Functional characterization of copper transporters zCtr1, zAtox1, zAtp7a and zAtp7b in zebrafish liver cell line ZFL.

Abstract

Copper (Cu) is an essential element for all organisms, serving as an enzyme cofactor to maintain cellular activity and vitality. However, Cu homeostasis must be maintained at the physiological and cellular levels as Cu ions can be highly toxic. In mammals, ATP7A is expressed in most tissues, but relatively lower expression is found in the liver, and is responsible for the intestinal uptake of Cu, while ATP7B is highly expressed in the liver, kidneys and placenta, and is responsible for removal of Cu in the liver.
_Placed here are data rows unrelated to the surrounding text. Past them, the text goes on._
(* ===== verification/Slip.v ===== *)
(** * SLIP framing (src/net/slip.c)

    [Module Slip]: the encoder and the resumable decoder.  The serial line is the
    list of the bytes written to it, or of the bytes ready to be read; the polling
    of the line status register is what separates the bytes that are ready from
    those that are not. *)

From S2P Require Import Prelude.

Module Slip.

Definition SLIP_END : Z := 192.
Definition SLIP_ESC : Z := 219.
Definition SLIP_ESC_END : Z := 220.
Definition SLIP_ESC_ESC : Z := 221.
Definition SLIP_BUF_SIZE : Z := 2048.
Definition COM1_BASE : Z := 1016. (* 0x3F8 *)

(** [rx]: the first [slip_rx_len] bytes of [slip_rx_buf]. *)
Record slip := mk_slip { rx : list Z; rx_escaped : bool; initialized : bool }.

(** The state before [slip_init]: static storage is zero. *)
Definition boot : slip := mk_slip [] false false.

(** The new state and the port writes. *)
Definition slip_init : slip * list (Z * Z) :=
  (mk_slip [] false true,
   [(COM1_BASE + 1, 0); (COM1_BASE + 3, 128); (COM1_BASE + 0, 1); (COM1_BASE + 1, 0);
    (COM1_BASE + 3, 3); (COM1_BASE + 2, 199); (COM1_BASE + 4, 11)]).

(** The bytes written for one byte of the packet. *)
Definition escape (b : Z) : list Z :=
  if b =? SLIP_END then [SLIP_ESC; SLIP_ESC_END]
  else if b =? SLIP_ESC then [SLIP_ESC; SLIP_ESC_ESC]
  else [b].

(** The result and the bytes written; [None] is the null pointer. *)
Definition slip_send (st : slip) (buf : option (list Z)) : Z * list Z :=
  match buf with
  | None => (-1, [])
  | Some p =>
      if (zlen p =? 0) || negb (initialized st) then (-1, [])
      else (s32 (zlen p), [SLIP_END] ++ concat (escape <$> p) ++ [SLIP_END])
  end.

(** The loop over the bytes that are ready: the result, the bytes copied to the
    caller, the new state and the bytes not read yet. *)
Fixpoint recv_loop (maxlen : Z) (line : list Z) (st : slip) : Z * list Z * slip * list Z :=
  match line with
  | [] => (0, [], st, [])
  | c :: line =>
      if c =? SLIP_END then
        if 0 <? zlen (rx st) then
          let len := if maxlen <? zlen (rx st) then maxlen else zlen (rx st) in
          (s32 len, take (Z.to_nat len) (rx st), mk_slip [] false (initialized st), line)
        else recv_loop maxlen line (mk_slip (rx st) false (initialized st))
      else if c =? SLIP_ESC then recv_loop maxlen line (mk_slip (rx st) true (initialized st))
      else
        let c := if rx_escaped st then
                   if c =? SLIP_ESC_END then SLIP_END
                   else if c =? SLIP_ESC_ESC then SLIP_ESC else c
                 else c in
        let rx' := if zlen (rx st) <? SLIP_BUF_SIZE then rx st ++ [c] else rx st in
        recv_loop maxlen line (mk_slip rx' false (initialized st))
  end.

Definition slip_recv (buf_null : bool) (maxlen : Z) (line : list Z) (st : slip) :
    Z * list Z * slip * list Z :=
  if buf_null || (maxlen =? 0) || negb (initialized st) then (-1, [], st, line)
  else recv_loop maxlen line st.

(** ** Lemmas *)

(** Between packets. *)
Definition idle : slip := mk_slip [] false true.

(** The bytes of a packet that reach the caller. *)
Definition delivered (maxlen : Z) (p : list Z) : list Z := take (Z.to_nat (Z.min maxlen (zlen p))) p.

(** When the bytes ready so far complete no packet, going on with the next ones is
    reading them all at once. *)
Lemma recv_resume (maxlen : Z) (l1 l2 : list Z) (st st' : slip) :
  0 < maxlen < 2 ^ 31 -> zlen (rx st) <= SLIP_BUF_SIZE -> recv_loop maxlen l1 st = (0, [], st', []) ->
  recv_loop maxlen (l1 ++ l2) st = recv_loop maxlen l2 st'.
Proof.
  intros Hm. revert st. induction l1 as [|c l1 IH]; intros st Hl; cbn [app recv_loop]; [by intros [= <-]|].
  destruct (c =? SLIP_END); [|destruct (c =? SLIP_ESC); apply IH; try done].
  - destruct (Z.ltb_spec 0 (zlen (rx st))) as [Hp|]; [|by apply IH]. intros [= H0 _ _ _]. exfalso.
    unfold SLIP_BUF_SIZE in Hl. destruct (_ <? _); rewrite s32_small in H0 by lia; lia.
  - cbn [rx]. destruct (Z.ltb_spec (zlen (rx st)) SLIP_BUF_SIZE); [|done].
    rewrite zlen_app, zlen_cons, zlen_nil. lia.
Qed.

(** Without an END byte nothing is delivered. *)
Lemma recv_quiet (maxlen : Z) (l : list Z) (st : slip) :
  Forall (fun c => c <> SLIP_END) l ->
  exists st', recv_loop maxlen l st = (0, [], st', []) /\ initialized st' = initialized st.
Proof.
  intros Hl. revert st. induction Hl as [|c l Hc Hl IH]; intros st; cbn [recv_loop]; [by eexists|].
  destruct (Z.eqb_spec c SLIP_END); [done|]. destruct (c =? SLIP_ESC).
  - destruct (IH (mk_slip (rx st) true (initialized st))) as (st' & ? & ?). eauto.
  - set (rx' := if _ <? _ then _ else _). destruct (IH (mk_slip rx' false (initialized st))) as (st' & ? & ?). eauto.
Qed.

Lemma escape_no_end (p : list Z) : Forall (fun c => c <> SLIP_END) (concat (escape <$> p)).
Proof.
  induction p as [|b p IH]; [constructor|]. rewrite fmap_cons. cbn [concat]. apply Forall_app. split; [|done].
  unfold escape. destruct (Z.eqb_spec b SLIP_END); [by repeat constructor|].
  destruct (b =? SLIP_ESC); by repeat constructor.
Qed.

(** The escaped bytes of [p] add [p] to the buffer, up to its size. *)
Lemma recv_escaped (maxlen : Z) (p acc l : list Z) :
  zlen acc <= SLIP_BUF_SIZE ->
  recv_loop maxlen (concat (escape <$> p) ++ l) (mk_slip acc false true) =
  recv_loop maxlen l (mk_slip (take (Z.to_nat SLIP_BUF_SIZE) (acc ++ p)) false true).
Proof.
  revert acc. induction p as [|b p IH]; intros acc Ha.
  { cbn [fmap list_fmap concat app]. rewrite app_nil_r, take_ge; [done|]. unfold zlen in Ha. lia. }
  rewrite fmap_cons. cbn [concat]. rewrite <-app_assoc.
  set (acc' := if zlen acc <? SLIP_BUF_SIZE then acc ++ [b] else acc).
  assert (forall k, recv_loop maxlen (escape b ++ k) (mk_slip acc false true) =
    recv_loop maxlen k (mk_slip acc' false true)) as ->.
  { intros k. unfold escape, acc'. destruct (Z.eqb_spec b SLIP_END) as [->|HE]; [done|].
    destruct (Z.eqb_spec b SLIP_ESC) as [->|HS]; [done|]. cbn [app recv_loop rx rx_escaped initialized].
    apply Z.eqb_neq in HE, HS. by rewrite HE, HS. }
  unfold acc'. destruct (Z.ltb_spec (zlen acc) SLIP_BUF_SIZE).
  - rewrite IH by (rewrite zlen_app, zlen_cons, zlen_nil; lia). by rewrite <-app_assoc.
  - rewrite IH by done. unfold zlen, SLIP_BUF_SIZE in *. rewrite !take_app_le by lia. done.
Qed.

Lemma recv_frame (maxlen : Z) (p rest : list Z) :
  p <> [] -> 0 < maxlen < 2 ^ 31 ->
  recv_loop maxlen ([SLIP_END] ++ concat (escape <$> p) ++ [SLIP_END] ++ rest) idle =
    (Z.min maxlen (Z.min SLIP_BUF_SIZE (zlen p)), delivered maxlen (take (Z.to_nat SLIP_BUF_SIZE) p), idle, rest).
Proof.
  intros Hp Hm. cbn [app recv_loop]. change (SLIP_END =? SLIP_END) with true. cbn match.
  change (0 <? zlen (rx idle)) with false. cbn match. cbn [rx idle initialized].
  rewrite recv_escaped by (unfold SLIP_BUF_SIZE; rewrite zlen_nil; lia). cbn [app recv_loop].
  change (SLIP_END =? SLIP_END) with true. cbn match. cbn [rx initialized].
  assert (zlen (take (Z.to_nat SLIP_BUF_SIZE) p) = Z.min SLIP_BUF_SIZE (zlen p)) as Hl.
  { unfold zlen, SLIP_BUF_SIZE. rewrite length_take. lia. }
  assert (0 < zlen p) by (destruct p; [done|rewrite zlen_cons; pose proof (zlen_nonneg p); lia]).
  rewrite Hl. unfold SLIP_BUF_SIZE in *. destruct (Z.ltb_spec 0 (Z.min 2048 (zlen p))); [|lia].
  unfold delivered. rewrite Hl.
  destruct (Z.ltb_spec maxlen (Z.min 2048 (zlen p))); rewrite s32_small by lia.
  - by rewrite (Z.min_l maxlen) by lia.
  - by rewrite (Z.min_r maxlen) by lia.
Qed.

(** What [slip_send] writes for a non-empty packet, [slip_recv] reads back: an idle
    receiver given those bytes and any further ones returns the length and the
    bytes of the packet (cut to its own buffer and to the caller's), is idle again
    and has read nothing of what follows; and when the bytes arrive in two parts,
    the first call reports that no packet is complete and the second delivers it. *)
Theorem slip_roundtrip (p rest l1 l2 : list Z) (maxlen : Z) :
  p <> [] -> 0 < maxlen < 2 ^ 31 -> (slip_send idle (Some p)).2 = l1 ++ l2 -> l2 <> [] ->
  slip_recv false maxlen ((slip_send idle (Some p)).2 ++ rest) idle =
    (Z.min maxlen (Z.min SLIP_BUF_SIZE (zlen p)),
     delivered maxlen (take (Z.to_nat SLIP_BUF_SIZE) p), idle, rest) /\
  exists st, slip_recv false maxlen l1 idle = (0, [], st, []) /\
    slip_recv false maxlen (l2 ++ rest) st = slip_recv false maxlen ((slip_send idle (Some p)).2 ++ rest) idle.
Proof.
  intros Hp Hm Hs Hl2. assert ((slip_send idle (Some p)).2 = [SLIP_END] ++ concat (escape <$> p) ++ [SLIP_END]) as Hf.
  { unfold slip_send. destruct (Z.eqb_spec (zlen p) 0) as [E|]; [|done].
    destruct p; [done|]. rewrite zlen_cons in E. pose proof (zlen_nonneg p). lia. }
  rewrite Hf in *. rewrite <-!app_assoc. unfold slip_recv. destruct (Z.eqb_spec maxlen 0); [lia|]. cbn [orb negb idle initialized].
  fold idle. split; [by apply recv_frame|].
  destruct l2 as [|x l2 _] using rev_ind; [done|]. rewrite !app_assoc in Hs. apply app_inj_tail in Hs as [Hs <-].
  assert (exists st, recv_loop maxlen l1 idle = (0, [], st, []) /\ initialized st = true) as (st & Hq & Hi).
  { destruct l1 as [|c l1]; [by exists idle|]. cbn [app] in Hs. injection Hs as <- Hs. cbn [recv_loop].
    change (SLIP_END =? SLIP_END) with true. cbn match. change (0 <? zlen (rx idle)) with false. cbn match.
    cbn [rx idle initialized]. pose proof (escape_no_end p) as Hn. rewrite Hs in Hn.
    apply Forall_app in Hn as [Hn _]. exact (recv_quiet maxlen l1 (mk_slip [] false true) Hn). }
  exists st. split; [done|]. rewrite Hi. cbn [negb].
  rewrite <-(recv_resume maxlen l1 ((l2 ++ [SLIP_END]) ++ rest) idle st) by (done || (unfold SLIP_BUF_SIZE; cbn; lia)).
  f_equal. rewrite <-!app_assoc. cbn [app] in *. rewrite app_comm_cons, Hs, <-app_assoc. done.
Qed.

Lemma slip_roundtrip_witness :
  slip_recv false 100 [192; 1; 219; 220; 192; 7] idle = (2, [1; 192], idle, [7]).
Proof.
  apply (slip_roundtrip [1; 192] [7] [192; 1] [219; 220; 192] 100); [done|lia|reflexivity|done].
Defined.

End Slip.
CTR1 and ATOX1 are responsible for cellular Cu uptake and intracellular Cu transport, respectively. Here, using a zebrafish liver cell line (ZFL), we studied the cellular functions of four zebrafish Cu transporters. In zebrafish, zAtp7a is expressed mainly in the liver and zAtp7b is expressed mainly in the intestines, different from that of humans which have a high ATP7b level in the liver and high ATP7a level in the intestines. We here found that zctr1 or zatox1 overexpression increased Cu accumulation in ZFL cells. Moreover, zctr1 overexpression made ZFL cells more sensitive to Cu and Zn exposure, and overexpression of zatox1 or zatp7b increased Cu uptake and Cu tolerance in ZFL cells. Overexpression of zatp7a made ZFL cells more sensitive to Zn. Taken together, our findings suggest that zatp7b is responsible for Cu export despite its expression level being much lower than zatp7a in ZFL cells.